And I'm looking youth-in-diapers in the eye. In fact, that might even help. Just kidding.
Paradoxical as it may seem, to believe in youth is to look backward; to look forward, we must believe in age. - Dorothy Sayers, Creed or Chaos
I like this quote from Sayers because it stresses a truth that is totally lost in the youth & beauty cult that is America. In Christ's economy, to grow older may very well be to grow more beautiful. At first this takes place "merely" in your spirit, and then, in a blinding flash at Jesus' return, the body will catch up. The tireless sanctifying work of Jesus will burst outward as we become, in a whole new sense, "spiritual."
At that moment we'll realize that to think of mere atoms as permanent was to play a child's game. All the time we were worrying about health care and IRAs, the spiritual was the truly eternal, invincible, indefatigable thing. "Physical" is a mere subset of spiritual--and I'm sure that week-long basketball games in heaven will bear this out.
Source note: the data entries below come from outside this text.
(** * The catalog manager of rancher-catalog-service

    A shallow embedding of [manager/catalogManager.go]: the in-memory
    [Catalog] index, its rebuild by [filepath.Walk] with [walkCatalog],
    the on-demand [ReadTemplateVersion] with its two-tier inheritance, and
    the single-slot refresh gate of [RefreshCatalog].

    Go state (the package variables [Catalog] and [refreshReqChannel], the
    checked-out tree under [./DATA/templates/] and the logger) is threaded
    through a small state monad whose computations may also panic, exit
    ([log.Fatal]) or block. *)

From Stdlib Require Import Ascii.
From stdpp Require Import gmap strings list fin_maps.

Local Open Scope string_scope.
Local Open Scope list_scope.

(** ** Strings *)

Module Strings.

(** [strings.HasPrefix s prefix]. *)
Definition HasPrefix (s pre : string) : bool := String.prefix pre s.

(** [strings.Split s sep] for a one-character separator: the pieces of
    [s] between separators; it never returns an empty slice. *)
Fixpoint Split (sep : ascii) (s : string) : list string :=
  match s with
  | EmptyString => [EmptyString]
  | String c r =>
      if Ascii.eqb c sep then EmptyString :: Split sep r
      else match Split sep r with
           | t :: ts => String c t :: ts
           | [] => [String c EmptyString]
           end
  end.
(** C10: a request sent by [UploadContentToPresignedUrl] carries a
    multipart body made of all the form fields of the presigned URL followed
    by one file part named "file"; with a non-nil reader and a positive
    size that part holds the first [size] bytes of the reader, exactly
    [size] of them, and with a nil reader or a size that is not positive it
    is empty.  A reader that delivers fewer than [size] bytes makes the
    function return an error without sending anything.  With enough bytes
    and a URL that parses the request is sent.  For
    [UploadFileToPresignedUrl] the file part holds the content of the file,
    and a read fault before the end of the file gives an error and no
    request. *)
Theorem multipart_upload_body content size filePath presigned w :
  (∀ req,
      sent (final_world (UploadContentToPresignedUrl P content size presigned w))
      = sent w ++ [req] →
      ∃ data, upload_body P presigned data (ReqBody req)
              ∧ (∀ src, content = Some src → 0 < size →
                        data = substring 0 (Z.to_nat size) (available src)
                        ∧ Z.of_nat (String.length data) = size)
              ∧ (content = None ∨ size ≤ 0 → data = ""))
  ∧ (∀ src, content = Some src → 0 < size →
            Z.of_nat (String.length (available src)) < size →
            ∃ e w', UploadContentToPresignedUrl P content size presigned w
                    = Return (Some e) w'
                    ∧ sent w' = sent w)
  ∧ (url_Parse P (Url presigned) = None →
     (∀ src, content = Some src → 0 < size →
             size ≤ Z.of_nat (String.length (available src))) →
     ∃ req, sent (final_world (UploadContentToPresignedUrl P content size presigned w))
            = sent w ++ [req])
  ∧ (∀ req,
        sent (final_world (UploadFileToPresignedUrl P filePath presigned w))
        = sent w ++ [req] →
        ∃ text, files w !! filePath = Some text
                ∧ upload_body P presigned text (ReqBody req))
  ∧ (∀ text n e, files w !! filePath = Some text →
                 os_Read_fault P filePath = Some (n, e) →
                 (n < String.length text)%nat →
                 ∃ e' w', UploadFileToPresignedUrl P filePath presigned w
                          = Return (Some e') w'
                          ∧ sent w' = sent w).
Proof.
  repeat split.
  - intros req. rewrite UploadContent_sent, createMultipartForm_run. cbv zeta.
    destruct content as [src|].
    + destruct (0 <? size) eqn:Hsize.
      * destruct (_ <=? _)%nat eqn:Hlen; [|by intros ?%snoc_not_nil].
        destruct (url_Parse P _); [by intros ?%snoc_not_nil|].
        intros [= <-]%app_inv_head. eexists. split; [apply written_form_body|].
        apply Nat.leb_le in Hlen. apply Z.ltb_lt in Hsize. split.
        -- intros ? [= <-] _. split; [done|].
           rewrite length_substring_0. lia.
        -- intros [|]; [done|lia].
      * destruct (url_Parse P _); [by intros ?%snoc_not_nil|].
        intros [= <-]%app_inv_head. eexists. split; [apply written_form_body|].
        apply Z.ltb_ge in Hsize. split; [intros; lia|done].
    + destruct (url_Parse P _); [by intros ?%snoc_not_nil|].
      intros [= <-]%app_inv_head. eexists. split; [apply written_form_body|].
      split; [intros; done|done].
  - intros src -> Hsize Hlen.
    rewrite UploadContent_send, createMultipartForm_run. cbv zeta.
    apply Z.ltb_lt in Hsize as ->.
    destruct (_ <=? _)%nat eqn:Hle; [apply Nat.leb_le in Hle; lia|].
    by eexists _, _.
  - intros Hurl Henough.
    rewrite UploadContent_sent, createMultipartForm_run. cbv zeta.
    destruct content as [src|]; [|rewrite Hurl; by eexists].
    destruct (0 <? size) eqn:Hsize; [|rewrite Hurl; by eexists].
    apply Z.ltb_lt in Hsize. specialize (Henough src eq_refl Hsize).
    destruct (_ <=? _)%nat eqn:Hle; [rewrite Hurl; by eexists|].
    apply Nat.leb_gt in Hle. lia.
  - intros req. rewrite UploadFile_sent.
    destruct (files w !! filePath) as [text|]; [|by intros ?%snoc_not_nil].
    destruct (os_Stat_fault P filePath); [by intros ?%snoc_not_nil|].
    rewrite createMultipartForm_run. cbv zeta.
    rewrite Nat2Z.id.
    destruct (0 <? _) eqn:Hsize.
    + destruct (_ <=? _)%nat eqn:Hlen; [|by intros ?%snoc_not_nil].
      destruct (url_Parse P _); [by intros ?%snoc_not_nil|].
      intros [= <-]%app_inv_head. exists text. split; [done|].
      apply Nat.leb_le in Hlen. rewrite file_reader_whole by done.
      apply written_form_body.
    + destruct (url_Parse P _); [by intros ?%snoc_not_nil|].
      intros [= <-]%app_inv_head. exists text. split; [done|].
      apply Z.ltb_ge in Hsize. destruct text; [|simpl in Hsize; lia].
      apply written_form_body.
  - intros text n e Hfile Hfault Hn.
    rewrite UploadFile_send. unfold mbind at 1, M_bind at 1, os_Open. rewrite Hfile.
    unfold defer, File_Close, mbind, M_bind, File_Stat, File_Reader. simpl.
    rewrite Hfile. destruct (os_Stat_fault P filePath); [by eexists _, _|].
    rewrite Hfault, createMultipartForm_run. cbv zeta. simpl.
    rewrite Nat2Z.id, length_substring_0.
    destruct (0 <? _) eqn:Hsize; [|apply Z.ltb_ge in Hsize; lia].
    destruct (_ <=? _)%nat eqn:Hle; [apply Nat.leb_le in Hle; lia|].
    by eexists _, _.
Qed.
So to believe in "youth" down here is hopelessly nostalgic. To believe in age, in the eternal sense, is to embrace not only wisdom but strength, beauty, and the perfection of Jesus--eventually unfolding in a new world of divine opportunity.
1 comments:
Beautiful, Ariel. The attempt to reclaim our youth will always be in vain...pun clearly intended. The inability to accept the aging process by many is a sign of some level of emptiness in their own hearts, an emptiness only Jesus can fill.